(** * Sugar-AI activity: the request life cycle of [activity.py]

    A shallow embedding of [SugarAIActivity] (src/activity.py): the Python
    values the activity handles, the retrying worker [_make_api_request], the
    click handler [_on_ask_clicked] with the GLib idle queue, and the session
    file written by [write_file] and read back by [read_file]. *)

From Stdlib Require Import List NArith ZArith String Ascii Bool Lia Arith.
From Stdlib Require Import DecimalString SpecFloat.
Import ListNotations.

Set Implicit Arguments.
Set Warnings "-register-all".

(** ** Python strings

    A Python [str] is a sequence of Unicode code points.  Indexing, slicing,
    [split], [startswith] and [strip] all work on code points, so the model is
    a list of them. *)

Module Py.

Definition str := list N.

(** A literal of the source (all of them are ASCII). *)
Definition lit (s : string) : str :=
  map N_of_ascii (list_ascii_of_string s).

Definition str_of_nat (n : nat) : str :=
  lit (NilZero.string_of_uint (Nat.to_uint n)).

(** [str(i)] for a Python int. *)
Definition str_of_Z (z : Z) : str :=
  lit (NilZero.string_of_int (Z.to_int z)).

(** Truth value of a string: [if s:]. *)
Definition str_bool (s : str) : bool :=
  match s with [] => false | _ :: _ => true end.

Fixpoint str_eqb (a b : str) : bool :=
  match a, b with
  | [], [] => true
  | x :: a', y :: b' => N.eqb x y && str_eqb a' b'
  | _, _ => false
  end.

(** [s.startswith(prefix)] *)
Fixpoint startswith (prefix s : str) : bool :=
  match prefix, s with
  | [], _ => true
  | p :: prefix', c :: s' => N.eqb p c && startswith prefix' s'
  | _ :: _, [] => false
  end.

(** [s[n:]] for a non-negative [n]. *)
Definition slice_from (n : nat) (s : str) : str := skipn n s.

(** [s.split(sep)] for a separator of one code point: the pieces between the
    separators, never an empty list. *)
Fixpoint split (sep : N) (s : str) : list str :=
  match s with
  | [] => [[]]
  | c :: s' =>
      if N.eqb c sep then [] :: split sep s'
      else match split sep s' with
           | piece :: pieces => (c :: piece) :: pieces
           | [] => [[c]]
           end
  end.

Definition newline : N := 10%N.

(** The code points [str.strip()] removes: CPython's
    [_PyUnicode_IsWhitespace]. *)
Definition isspace (c : N) : bool :=
  ((9 <=? c) && (c <=? 13)
   || (28 <=? c) && (c <=? 32)
   || (c =? 133) || (c =? 160) || (c =? 5760)
   || (8192 <=? c) && (c <=? 8202)
   || (c =? 8232) || (c =? 8233) || (c =? 8239) || (c =? 8287)
   || (c =? 12288))%N.

Fixpoint lstrip (s : str) : str :=
  match s with
  | c :: s' => if isspace c then lstrip s' else s
  | [] => []
  end.

Definition rstrip (s : str) : str := rev (lstrip (rev s)).

(** [s.strip()] *)
Definition strip (s : str) : str := rstrip (lstrip s).

(** *** UTF-8 and [urllib.parse.quote] *)

(** [s.encode('utf-8')] of one code point; a lone surrogate has no encoding
    (CPython raises [UnicodeEncodeError]). *)
Definition utf8_of_codepoint (c : N) : option (list N) :=
  (if c <? 128 then Some [c]
   else if c <? 2048 then Some [192 + c / 64; 128 + c mod 64]
   else if c <? 65536 then
     if (55296 <=? c) && (c <? 57344) then None
     else Some [224 + c / 4096; 128 + (c / 64) mod 64; 128 + c mod 64]
   else if c <? 1114112 then
     Some [240 + c / 262144; 128 + (c / 4096) mod 64;
           128 + (c / 64) mod 64; 128 + c mod 64]
   else None)%N.

Fixpoint utf8_encode (s : str) : option (list N) :=
  match s with
  | [] => Some []
  | c :: s' =>
      match utf8_of_codepoint c, utf8_encode s' with
      | Some bs, Some rest => Some (bs ++ rest)
      | _, _ => None
      end
  end.

(** Bytes [quote] leaves alone: letters, digits, [_.-~] and the default
    [safe='/']. *)
Definition quote_safe (b : N) : bool :=
  ((65 <=? b) && (b <=? 90) || (97 <=? b) && (b <=? 122)
   || (48 <=? b) && (b <=? 57)
   || (b =? 95) || (b =? 46) || (b =? 45) || (b =? 126) || (b =? 47))%N.

Definition hex_digit (d : N) : N :=
  (if d <? 10 then 48 + d else 55 + d)%N.

Definition percent : N := 37%N.

Definition quote_byte (b : N) : str :=
  if quote_safe b then [b]
  else [percent; hex_digit (b / 16); hex_digit (b mod 16)]%N.

Definition quote_from_bytes (bs : list N) : str := flat_map quote_byte bs.

(** The reading a server applies to a percent-encoded value. *)
Definition hex_value (c : N) : option N :=
  (if (48 <=? c) && (c <=? 57) then Some (c - 48)
   else if (65 <=? c) && (c <=? 70) then Some (c - 55)
   else if (97 <=? c) && (c <=? 102) then Some (c - 87)
   else None)%N.

Fixpoint unquote_to_bytes (s : str) : list N :=
  match s with
  | [] => []
  | c :: s' =>
      if N.eqb c percent then
        match s' with
        | h :: l :: s'' =>
            match hex_value h, hex_value l with
            | Some hv, Some lv => (16 * hv + lv)%N :: unquote_to_bytes s''
            | _, _ => c :: unquote_to_bytes s'
            end
        | _ => c :: unquote_to_bytes s'
        end
      else c :: unquote_to_bytes s'
  end.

****

Description of the task:
What lines in the entries contain "Import"? Report each one by copying it.

Solution to this exercise:
From Stdlib Require Import List NArith ZArith String Ascii Bool Lia Arith.
From Stdlib Require Import DecimalString SpecFloat.
Import ListNotations.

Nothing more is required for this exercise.